YOUR TASK: Scan the data that follows and count the lines with the string "replace"; answer with the count alone.

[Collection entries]

•••

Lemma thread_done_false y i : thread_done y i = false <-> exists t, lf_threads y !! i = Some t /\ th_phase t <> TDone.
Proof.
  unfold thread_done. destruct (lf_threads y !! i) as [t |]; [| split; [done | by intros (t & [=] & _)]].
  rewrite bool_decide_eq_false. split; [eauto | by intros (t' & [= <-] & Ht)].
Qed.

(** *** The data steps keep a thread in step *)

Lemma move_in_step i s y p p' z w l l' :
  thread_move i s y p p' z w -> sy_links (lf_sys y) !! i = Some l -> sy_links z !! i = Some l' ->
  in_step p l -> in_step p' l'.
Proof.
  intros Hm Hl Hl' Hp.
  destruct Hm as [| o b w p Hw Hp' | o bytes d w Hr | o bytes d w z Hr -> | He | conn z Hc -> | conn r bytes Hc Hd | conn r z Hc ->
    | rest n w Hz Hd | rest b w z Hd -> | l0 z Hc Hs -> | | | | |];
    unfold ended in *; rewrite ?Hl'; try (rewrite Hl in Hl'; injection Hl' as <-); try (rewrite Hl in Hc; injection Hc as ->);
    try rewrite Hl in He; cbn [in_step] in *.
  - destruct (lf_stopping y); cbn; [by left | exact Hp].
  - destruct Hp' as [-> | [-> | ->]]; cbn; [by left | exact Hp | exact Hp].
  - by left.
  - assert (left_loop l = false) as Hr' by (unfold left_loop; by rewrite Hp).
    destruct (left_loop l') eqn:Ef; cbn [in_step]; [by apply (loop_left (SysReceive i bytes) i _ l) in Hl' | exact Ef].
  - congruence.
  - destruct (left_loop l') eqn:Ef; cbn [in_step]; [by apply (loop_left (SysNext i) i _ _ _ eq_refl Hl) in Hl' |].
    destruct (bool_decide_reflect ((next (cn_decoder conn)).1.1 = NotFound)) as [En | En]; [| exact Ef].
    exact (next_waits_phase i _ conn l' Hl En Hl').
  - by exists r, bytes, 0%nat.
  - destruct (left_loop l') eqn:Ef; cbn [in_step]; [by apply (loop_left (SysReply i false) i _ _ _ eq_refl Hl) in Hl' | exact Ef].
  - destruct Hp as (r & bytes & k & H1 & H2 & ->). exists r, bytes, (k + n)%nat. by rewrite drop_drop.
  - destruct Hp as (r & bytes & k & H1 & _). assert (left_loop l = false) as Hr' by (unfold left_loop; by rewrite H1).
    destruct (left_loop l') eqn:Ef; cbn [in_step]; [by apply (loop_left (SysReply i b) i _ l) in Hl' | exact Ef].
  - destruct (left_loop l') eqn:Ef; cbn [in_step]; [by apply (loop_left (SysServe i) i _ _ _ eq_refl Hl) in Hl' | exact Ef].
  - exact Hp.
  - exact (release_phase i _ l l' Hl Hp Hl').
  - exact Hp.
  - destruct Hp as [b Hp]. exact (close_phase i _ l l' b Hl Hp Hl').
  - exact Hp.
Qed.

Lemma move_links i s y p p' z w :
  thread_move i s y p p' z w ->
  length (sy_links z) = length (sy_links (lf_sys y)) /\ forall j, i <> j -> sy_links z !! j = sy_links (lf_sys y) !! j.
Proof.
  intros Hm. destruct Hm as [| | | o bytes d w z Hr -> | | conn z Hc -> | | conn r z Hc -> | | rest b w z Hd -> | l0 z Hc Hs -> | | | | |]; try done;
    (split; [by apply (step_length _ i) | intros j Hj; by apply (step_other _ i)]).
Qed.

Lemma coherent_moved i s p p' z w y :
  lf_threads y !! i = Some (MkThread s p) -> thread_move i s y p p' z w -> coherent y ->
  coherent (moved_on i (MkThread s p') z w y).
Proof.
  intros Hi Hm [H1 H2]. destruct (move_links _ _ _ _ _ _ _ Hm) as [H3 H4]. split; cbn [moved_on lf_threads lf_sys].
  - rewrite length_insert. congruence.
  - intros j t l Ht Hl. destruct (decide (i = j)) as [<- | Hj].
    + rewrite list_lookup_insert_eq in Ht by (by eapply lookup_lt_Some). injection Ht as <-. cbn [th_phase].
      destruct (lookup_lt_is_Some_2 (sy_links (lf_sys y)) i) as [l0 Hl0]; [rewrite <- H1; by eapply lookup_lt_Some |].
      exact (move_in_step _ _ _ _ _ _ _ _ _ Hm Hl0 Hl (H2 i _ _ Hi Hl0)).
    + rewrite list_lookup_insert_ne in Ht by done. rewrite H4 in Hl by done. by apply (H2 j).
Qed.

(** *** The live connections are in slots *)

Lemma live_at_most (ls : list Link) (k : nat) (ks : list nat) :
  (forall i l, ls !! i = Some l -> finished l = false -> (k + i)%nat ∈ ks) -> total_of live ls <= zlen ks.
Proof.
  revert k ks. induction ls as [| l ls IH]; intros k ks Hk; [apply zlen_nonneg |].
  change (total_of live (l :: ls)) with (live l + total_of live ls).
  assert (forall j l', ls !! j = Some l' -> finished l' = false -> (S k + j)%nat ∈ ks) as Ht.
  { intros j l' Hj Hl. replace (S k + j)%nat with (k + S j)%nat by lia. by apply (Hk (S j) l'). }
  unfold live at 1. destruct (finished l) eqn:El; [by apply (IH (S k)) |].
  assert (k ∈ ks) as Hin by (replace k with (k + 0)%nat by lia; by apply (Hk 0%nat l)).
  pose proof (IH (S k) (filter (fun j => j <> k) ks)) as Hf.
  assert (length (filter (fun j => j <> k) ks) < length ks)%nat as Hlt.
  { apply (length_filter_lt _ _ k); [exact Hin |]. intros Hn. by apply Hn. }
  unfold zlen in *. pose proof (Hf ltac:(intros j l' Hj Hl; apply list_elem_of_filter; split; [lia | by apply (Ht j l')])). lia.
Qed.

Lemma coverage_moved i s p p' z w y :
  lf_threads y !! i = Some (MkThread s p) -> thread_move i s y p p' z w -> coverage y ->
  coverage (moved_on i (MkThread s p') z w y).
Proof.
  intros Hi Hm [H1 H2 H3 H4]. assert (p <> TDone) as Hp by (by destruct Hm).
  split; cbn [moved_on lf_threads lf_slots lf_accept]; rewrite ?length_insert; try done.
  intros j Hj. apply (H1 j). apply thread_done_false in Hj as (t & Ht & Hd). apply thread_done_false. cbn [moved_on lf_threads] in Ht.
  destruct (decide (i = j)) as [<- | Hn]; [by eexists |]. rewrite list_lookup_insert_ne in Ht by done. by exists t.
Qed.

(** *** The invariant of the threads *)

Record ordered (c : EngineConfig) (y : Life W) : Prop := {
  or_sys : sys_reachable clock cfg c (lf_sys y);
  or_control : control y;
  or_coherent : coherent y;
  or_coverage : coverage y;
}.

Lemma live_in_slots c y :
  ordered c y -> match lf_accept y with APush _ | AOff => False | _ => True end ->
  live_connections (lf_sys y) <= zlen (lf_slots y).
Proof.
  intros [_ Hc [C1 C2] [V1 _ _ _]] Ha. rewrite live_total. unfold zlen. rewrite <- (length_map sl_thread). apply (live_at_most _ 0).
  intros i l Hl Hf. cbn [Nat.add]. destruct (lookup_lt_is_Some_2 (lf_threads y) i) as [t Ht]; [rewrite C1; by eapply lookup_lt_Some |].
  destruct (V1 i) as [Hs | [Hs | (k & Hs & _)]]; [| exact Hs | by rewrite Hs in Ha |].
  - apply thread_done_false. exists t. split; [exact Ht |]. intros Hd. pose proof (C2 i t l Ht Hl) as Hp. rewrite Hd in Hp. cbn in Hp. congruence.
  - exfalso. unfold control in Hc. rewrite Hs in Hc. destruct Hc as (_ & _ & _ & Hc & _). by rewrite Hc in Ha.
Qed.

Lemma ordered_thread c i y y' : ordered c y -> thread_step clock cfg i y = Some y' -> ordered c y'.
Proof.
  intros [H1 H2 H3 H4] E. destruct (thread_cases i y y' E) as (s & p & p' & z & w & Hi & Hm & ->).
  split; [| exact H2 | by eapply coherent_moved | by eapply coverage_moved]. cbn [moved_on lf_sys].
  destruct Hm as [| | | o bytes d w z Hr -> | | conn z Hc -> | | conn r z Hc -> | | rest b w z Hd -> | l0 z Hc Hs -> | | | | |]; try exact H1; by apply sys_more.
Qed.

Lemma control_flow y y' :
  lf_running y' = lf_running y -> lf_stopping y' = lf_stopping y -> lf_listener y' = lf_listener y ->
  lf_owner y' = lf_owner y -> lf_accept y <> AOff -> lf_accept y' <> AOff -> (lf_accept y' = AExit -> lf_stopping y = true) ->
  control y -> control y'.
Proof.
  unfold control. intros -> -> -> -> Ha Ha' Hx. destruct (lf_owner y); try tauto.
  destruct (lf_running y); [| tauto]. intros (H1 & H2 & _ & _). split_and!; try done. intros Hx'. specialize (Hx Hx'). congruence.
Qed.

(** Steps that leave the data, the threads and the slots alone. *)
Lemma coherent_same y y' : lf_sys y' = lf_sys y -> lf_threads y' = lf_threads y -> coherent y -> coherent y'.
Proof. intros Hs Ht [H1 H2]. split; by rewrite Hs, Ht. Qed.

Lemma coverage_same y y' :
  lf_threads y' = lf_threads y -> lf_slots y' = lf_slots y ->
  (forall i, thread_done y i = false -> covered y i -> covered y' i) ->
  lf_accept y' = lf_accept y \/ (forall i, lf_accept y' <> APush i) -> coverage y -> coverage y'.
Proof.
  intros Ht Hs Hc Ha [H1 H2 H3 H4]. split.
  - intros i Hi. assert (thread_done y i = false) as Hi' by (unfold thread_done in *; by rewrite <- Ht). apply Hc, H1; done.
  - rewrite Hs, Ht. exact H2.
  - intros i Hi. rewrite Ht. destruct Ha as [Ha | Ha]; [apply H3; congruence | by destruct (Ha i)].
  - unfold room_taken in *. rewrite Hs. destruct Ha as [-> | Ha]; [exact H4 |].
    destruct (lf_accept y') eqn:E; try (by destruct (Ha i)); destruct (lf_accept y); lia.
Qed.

•••

WRITTEN ANSWER: 2